Terlepas dari semua asosiasi yang diakui ini, beberapa penelitian sampai saat ini telah mengevaluasi kemungkinan hubungan antara diabetes dan gangguan tidur selama transisi menopause. Namun, sebuah studi baru berdasarkan data dari dua studi survei Internet yang lebih besar menunjukkan bahwa jumlah rata-rata gejala terkait tidur secara signifikan lebih tinggi pada mereka dengan diabetes tipe 2 dibandingkan mereka yang tidak menderita penyakit tersebut. Tingkat keparahan masalah tidur juga lebih besar pada wanita penderita diabetes. Meskipun asosiasi ini ditunjukkan pada empat kelompok ras / etnis utama di Amerika Serikat, hal ini khususnya terlihat pada wanita Asia.

Hasil studi muncul dalam artikel “Gejala terkait tidur pada wanita paruh baya dengan dan tanpa diabetes mellitus tipe 2.”

“Studi ini menunjukkan gejala terkait tidur yang lebih buruk pada wanita Asia pascamenopause dengan diabetes tipe 2 dibandingkan dengan mereka yang tidak menderita diabetes,” kata Dr.
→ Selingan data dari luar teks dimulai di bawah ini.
Lemma conflict_is_raised_before_any_io_witness :
  getConfig Sample.new_URL (Sample.argsparse gomplate_flag_path)
    Sample.path_parse Sample.path_join (Sample.readFile [])
    (Sample.execFile [])
    {| CONFIG_TEMPLATE_ARGS := Some "gomplate -f /etc/watcher/in.tpl";
       CONFIG_PATH := Some "/etc/watcher/config.yml" |}
    (Some "/etc/watcher/config.yml")
  = ([], Throw (Error (conflict_message "gomplate -f /etc/watcher/in.tpl"))).
Proof.
  apply (conflict_is_raised_before_any_io Sample.new_URL
           (Sample.argsparse gomplate_flag_path) Sample.path_parse
           Sample.path_join (Sample.readFile []) (Sample.execFile [])
           _ _ "gomplate -f /etc/watcher/in.tpl" "/etc/watcher/config.yml");
    [reflexivity | discriminate | reflexivity | discriminate | reflexivity].
Defined.

(** C2.  With "gomplate -t tmpl.tpl" as templated args (no [f] flag) and
    the file-path variable set, [getConfig] does not inject the path: it
    throws the [ReferenceError] of [args.f = value.CONFIG_PATH], before
    the command is run. *)
Theorem file_path_injection_throws :
  getConfig Sample.new_URL (Sample.argsparse gomplate_flag_t)
    Sample.path_parse Sample.path_join (Sample.readFile [])
    (Sample.execFile [("gomplate", "watch: true")])
    {| CONFIG_TEMPLATE_ARGS := Some "gomplate -t tmpl.tpl";
       CONFIG_PATH := Some "/etc/watcher/config.yml" |}
    (Some "/etc/watcher/config.yml")
  = ([], Throw (ReferenceError "value")).
Proof. reflexivity. Qed.

Lemma file_mode_reads_yml_witness :
  getConfig Sample.new_URL (Sample.argsparse []) Sample.path_parse
    Sample.path_join (Sample.readFile watcher_files) (Sample.execFile [])
    {| CONFIG_TEMPLATE_ARGS := None;
       CONFIG_PATH := Some "/etc/watcher/config.yml" |} None
  = ([ReadFile "/etc/watcher/config.yaml"; ReadFile "/etc/watcher/config.yml"],
     Ok {| config := "watch: false";
           configDeps := [VStr "/etc/watcher/config"] |}).
Proof.
  apply (proj2
           (file_mode_reads_yml Sample.new_URL (Sample.argsparse [])
              Sample.path_parse Sample.path_join
              (Sample.readFile watcher_files) (Sample.execFile [])
              {| CONFIG_TEMPLATE_ARGS := None;
                 CONFIG_PATH := Some "/etc/watcher/config.yml" |} None
              "/etc/watcher/config.yml" eq_refl eq_refl)).
  left. exists "watch: true". reflexivity.
Defined.

Lemma argv_dependency_extraction_witness :
  cmdArgs Sample.new_URL
    [("t", VStr "tmpl.tpl");
     ("d", VArr [VStr "alias=file:///data/x.json";
                 VStr "alias2=https://example.com/y"])]
  = Ok ([VStr "-t"; VStr "tmpl.tpl";
         VStr "-d"; VStr "alias=file:///data/x.json";
         VStr "-d"; VStr "alias2=https://example.com/y"],
        [VStr "tmpl.tpl"; VStr "/data/x.json"]).
Proof.
  apply (argv_dependency_extraction Sample.new_URL (Sample.argsparse [])
           Sample.path_parse Sample.path_join (Sample.readFile [])
           (Sample.execFile [])
           {| CONFIG_TEMPLATE_ARGS := None; CONFIG_PATH := None |} None);
    reflexivity.
Defined.
(** C7: the exported report of [Example.report], whose one reason runs
    over forty lines.  The page-break test asks for 284, more than a
    page offers, so the reason starts on a fresh page and still runs
    past the space kept for the body: its last line is written at 298,
    below the limit of about 282 and below the bottom edge of the page
    itself. *)
Theorem long_reason_written_below_the_body :
  exists doc page d,
    Example.exportToPDF Example.report = Some doc
    /\ List.length (Pdf.pages doc) = 3%nat
    /\ nth_error (Pdf.pages doc) 1 = Some page
    /\ nth_error page 42 = Some d
    /\ Pdf.lines d = ["a"]
    /\ Pdf.y d == 298
    /\ Renderer.beyond_body Example.pageHeight d = true
    /\ Example.pageHeight < Pdf.y d
    /\ ~ Layout.within_body Example.pageHeight doc.
Proof.
  destruct (Example.exportToPDF Example.report) as [doc|] eqn:Edoc;
    [| vm_compute in Edoc; discriminate Edoc].
  destruct (nth_error (Pdf.pages doc) 1) as [page|] eqn:Epage;
    [| vm_compute in Edoc; injection Edoc as <-; vm_compute in Epage; discriminate Epage].
  destruct (nth_error page 42) as [d|] eqn:Ed;
    [| vm_compute in Edoc; injection Edoc as <-; vm_compute in Epage;
       injection Epage as <-; vm_compute in Ed; discriminate Ed].
  assert (Hd : Pdf.lines d = ["a"] /\ Pdf.y d == 298
               /\ Renderer.beyond_body Example.pageHeight d = true
               /\ Example.pageHeight < Pdf.y d
               /\ List.length (Pdf.pages doc) = 3%nat).
  { vm_compute in Edoc. injection Edoc as <-. vm_compute in Epage.
    injection Epage as <-. vm_compute in Ed. injection Ed as <-.
    repeat split; reflexivity. }
  destruct Hd as [Hl [Hy [Hb [Hlow Hlen]]]].
  exists doc, page, d. repeat split; auto.
  intro Hin. unfold Layout.within_body in Hin.
  rewrite Forall_forall in Hin. specialize (Hin page (nth_error_In _ _ Epage)).
  rewrite Forall_forall in Hin. specialize (Hin d (nth_error_In _ _ Ed)).
  congruence.
Qed.
(** A query sent for the object [g] asks for the window of [g]. *)
Definition in_window (g : GoogleAnalytics) (q : ApiCall) : Prop :=
  window q = (start_date g, end_date g).

(** The queries of one day: at least one, all for the window of that
    day alone. *)
Definition day_group (d : string) (qs : list ApiCall) : Prop :=
  qs <> [] /\ Forall (fun q => window q = (Some d, Some d)) qs.

(** The window the loop over [dates] leaves in the object. *)
Definition final_window (dates : list string)
    (w : option string * option string) : option string * option string :=
  fold_left (fun _ d => (Some d, Some d)) dates w.

(** What [batch_get] writes once the frame [d] is final. *)
Definition written (output_file : option string) (d : Frame.DataFrame)
  : list (string * Frame.DataFrame) :=
  match output_file with
  | Some f => if String.eqb f EmptyString then [] else [(f, d)]
  | None => []
  end.

Definition summarised (summary : bool) (d : Frame.DataFrame) : list Msg :=
  if summary then [MsgSample d; MsgSummary d] else [].


(** ** Inputs of the examples *)

(** An object on which [get_all_results] has just set [first_page]. *)
Definition ready (r : Request) : State :=
  mkstate (set_first_page (Some true) (init r)) no_world.

(** One day of 201 rows. *)
Definition day_of_201 (d : option string) : list (list string) :=
  match d with
  | Some d => sample_rows d 201
  | None => []
  end.

(** A service whose every answer is sampled: 500 sessions out of 2000. *)
Definition sampled_service (q : ApiCall) : Result Response :=
  OK {| itemsPerPage := 1000;
        totalResults := 2;
        containsSampledData := true;
        sampleSize := Some 500;
        sampleSpace := Some 2000;
        columnHeaders := sample_headers;
        rows := Some [ ["2021-05-01"; "7"]; ["2021-05-01"; "9"] ]%string |}.


(** The object after a day with the sample headers. *)
Definition typed (types : list string) : State :=
  mkstate (set_column_types (Some types) (init (sample_request "2021-05-01" "2021-05-01" None)))
    no_world.

Definition query_index (q : ApiCall) : option string * Z :=
  (q_start_date q, q_start_index q).


Definition two_day_request : Request :=
  sample_request "2021-05-01" "2021-05-02" (Some 1000).

Definition example_service : ApiCall -> Result Response :=
  paged_service sample_headers two_days.


Definition two_day_run : Result Frame.DataFrame * State :=
  batch_get example_service None false (fresh two_day_request).

Definition frame_or_empty (r : Result Frame.DataFrame) : Frame.DataFrame :=
  match r with
  | OK d => d
  | Raise _ => Frame.empty
  end.

Definition one_day_request : Request :=
  sample_request "2021-05-01" "2021-05-01" (Some 1000).




(** A column of counts and a column of rates, as strings. *)
Definition counts : Frame.DataFrame :=
  Frame.mkframe ["sessions"%string]
    [ [Frame.VStr "1"]; [Frame.VStr "2"]; [Frame.VStr "3"] ].

Definition rates : Frame.DataFrame :=
  Frame.mkframe ["bounceRate"%string] [ [Frame.VStr "12.5"] ].

(** The float 12.5 and the float 25.0. *)
Definition float_12_5 : PyNum.float := S754_finite false 7036874417766400 (-49).

(** ** Further vocabulary *)

(** [__next__]. *)
Definition next : M unit := assign (set_first_page (Some true)).

(** A page size argument [get_max_results] does not reject. *)
Definition accepted (max_results : option Z) : Prop :=
  match max_results with
  | Some m => 0 <= m
  | None => True
  end.

(** The line a fetch prints when it is given more than 10000. *)
Definition rounded (max_results : option Z) : list Msg :=
  if 10000 <? match max_results with Some m => m | None => 1000 end
  then [MsgRoundedDown] else [].

(** The column names [get_all_results] derives from the headers. *)
Definition names_of (headers : list ColumnHeader) : list string :=
  map (fun c => replace_ga (name c)) headers.

(** The start indices of a list of queries. *)
Definition start_indices (qs : list ApiCall) : list Z := map q_start_index qs.

(** A query carries the parameters of the request [r], the fixed sampling
    level and the fixed output format. *)
Definition of_request (r : Request) (q : ApiCall) : Prop :=
  q_ids q = r_ids r /\ q_dimensions q = r_dimensions r /\
  q_metrics q = r_metrics r /\ q_filters q = r_filters r /\
  q_segment q = r_segment r /\ q_sort q = r_sort r /\
  q_max_results q = r_max_results r /\
  q_samplingLevel q = "HIGHER_PRECISION"%string /\ q_output q = "json"%string.

(** The number of rows of a list of frames. *)
Definition total_size (batches : list Frame.DataFrame) : Z :=
  fold_right (fun b n => Frame.size b + n) 0 batches.

(** A service that answers every query with the same response. *)
Definition constant_service (resp : Response) (q : ApiCall) : Result Response :=
  OK resp.

Definition response_of (size total : Z) (sampled : bool)
    (sample_size sample_space : option Z)
    (table : option (list (list string))) : Response :=
  {| itemsPerPage := size;
     totalResults := total;
     containsSampledData := sampled;
     sampleSize := sample_size;
     sampleSpace := sample_space;
     columnHeaders := sample_headers;
     rows := table |}.

(** A header name in which no colon occurs. *)
Definition colon_free (s : string) : bool :=
  forallb (fun c => negb (Ascii.eqb c ":")) (list_ascii_of_string s).

(** The frames of the summaries among printed lines. *)
Fixpoint summaries (out : list Msg) : list Frame.DataFrame :=
  match out with
  | [] => []
  | MsgSummary d :: out' => d :: summaries out'
  | _ :: out' => summaries out'
  end.

(** A cell as the service sent it: a string, or nothing where a row was
    short. *)
Definition uncoerced (v : Frame.Value) : bool :=
  match v with
  | Frame.VStr _ | Frame.VNone => true
  | _ => false
  end.

(** The frame of one day: what [get_all_results] returns on an object
    whose window is that day. *)
Definition frame_of_day (api : ApiCall -> Result Response)
    (day : string) (b : Frame.DataFrame) : Prop :=
  exists s s',
    start_date (self s) = Some day /\ end_date (self s) = Some day
    /\ get_all_results api s = (OK b, s').

(** ** Inputs of the further examples *)

Definition day_rows : list (list string) :=
  [ ["2021-05-01"; "7"]; ["2021-05-01"; "9"] ]%string.

(** A day of two rows on one page. *)
Definition small_day : Response :=
  response_of 1000 2 false None None (Some day_rows).

(** The first page of a day of 250 rows in pages of 100. *)
Definition three_pages : Response :=
  response_of 100 250 false None None (Some (sample_rows "2021-05-01" 100)).

(** A response that reports a page size of zero. *)
Definition no_page_size : Response :=
  response_of 0 5 false None None (Some day_rows).

(** A day without results: the service sends no [rows]. *)
Definition empty_day : Response :=
  response_of 1000 0 false None None None.

(** A sampled response with a sample space of zero. *)
Definition sampled_of_nothing : Response :=
  response_of 1000 2 true (Some 500) (Some 0) (Some day_rows).

(** The object after the first page of [three_pages]. *)
Definition after_first_page : State :=
  snd (get_max_results (constant_service three_pages) 1 (Some 100)
         (ready one_day_request)).

Definition second_page : Result Response * State :=
  get_max_results (constant_service three_pages) 201 (Some 100)
    after_first_page.

Definition first_page_of_three : Result Response * State :=
  get_max_results (constant_service three_pages) 1 (Some 100)
    (ready one_day_request).

Definition page_without_size : Result Response * State :=
  get_max_results (constant_service no_page_size) 1 (Some 100)
    (ready one_day_request).

Definition small_day_run : Result Frame.DataFrame * State :=
  get_all_results (constant_service small_day) (fresh one_day_request).

Definition sampled_of_nothing_run : Result Frame.DataFrame * State :=
  get_all_results (constant_service sampled_of_nothing)
    (fresh one_day_request).

Definition empty_day_run : Result Frame.DataFrame * State :=
  get_all_results (constant_service empty_day) (fresh one_day_request).

(** A run over two days that prints its summary and writes a file. *)
Definition reported_run : Result Frame.DataFrame * State :=
  batch_get (constant_service small_day) (Some "out.csv"%string) true
    (fresh two_day_request).

(** A request whose end date is not a day of the calendar, and one whose
    end date is before its start date. *)
Definition bad_end_request : Request :=
  sample_request "2021-05-01" "2021-02-30" (Some 1000).

Definition reversed_request : Request :=
  sample_request "2021-05-02" "2021-05-01" (Some 1000).

(** A frame of one text column, and the counts as integers. *)
Definition dates_frame : Frame.DataFrame :=
  Frame.mkframe ["date"%string]
    [ [Frame.VStr "2021-05-01"]; [Frame.VStr "2021-05-02"] ].

Definition counted : Frame.DataFrame :=
  Frame.mkframe ["sessions"%string]
    [ [Frame.VInt 1]; [Frame.VInt 2]; [Frame.VInt 3] ].

Definition new_object_fetch : Result Response * State :=
  bind next (fun _ => get_max_results (constant_service small_day) 1 None)
    (fresh two_day_request).



(** * Properties *)

(** ** The calendar: ordinals and the day after *)
Module CalendarFacts.

Import Calendar.

(** Sums of small constants, folded without unfolding [Z.add] on
    variables. *)
Ltac fold_consts :=
  repeat match goal with
  | |- context [Z.pos ?a + Z.pos ?b] =>
      let v := eval vm_compute in (Z.pos a + Z.pos b) in
      change (Z.pos a + Z.pos b) with v
  end.

Ltac month_calc :=
  fold_consts;
  cbv beta iota delta [DAYS_BEFORE_MONTH DAYS_IN_MONTH Z.eqb Z.ltb Z.compare
    Pos.compare Pos.compare_cont Pos.eqb andb orb negb] in *.

Ltac month_cases m :=
  let Hc := fresh "Hc" in
  assert (m = 1 \/ m = 2 \/ m = 3 \/ m = 4 \/ m = 5 \/ m = 6 \/ m = 7 \/
          m = 8 \/ m = 9 \/ m = 10 \/ m = 11 \/ m = 12) as Hc by lia;
  repeat destruct Hc as [-> | Hc]; try subst m.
Stephanie Faubion, direktur medis NAMS. “Diperlukan penelitian lebih lanjut, mengingat keterbatasan analisis, tetapi laporan ini menyoroti fakta bahwa masalah tidur biasa terjadi pada wanita paruh baya. Tidur adalah penentu penting kesehatan, dan wanita dengan tidur yang buruk harus dilihat dan dievaluasi untuk umum dan dapat diobati. gangguan tidur seperti insomnia, obstructive sleep apnea, dan sindrom kaki gelisah.

Sumber Cerita:

Materi disediakan oleh Masyarakat Menopause Amerika Utara (NAMS). Catatan: Konten dapat diedit gaya dan panjangnya.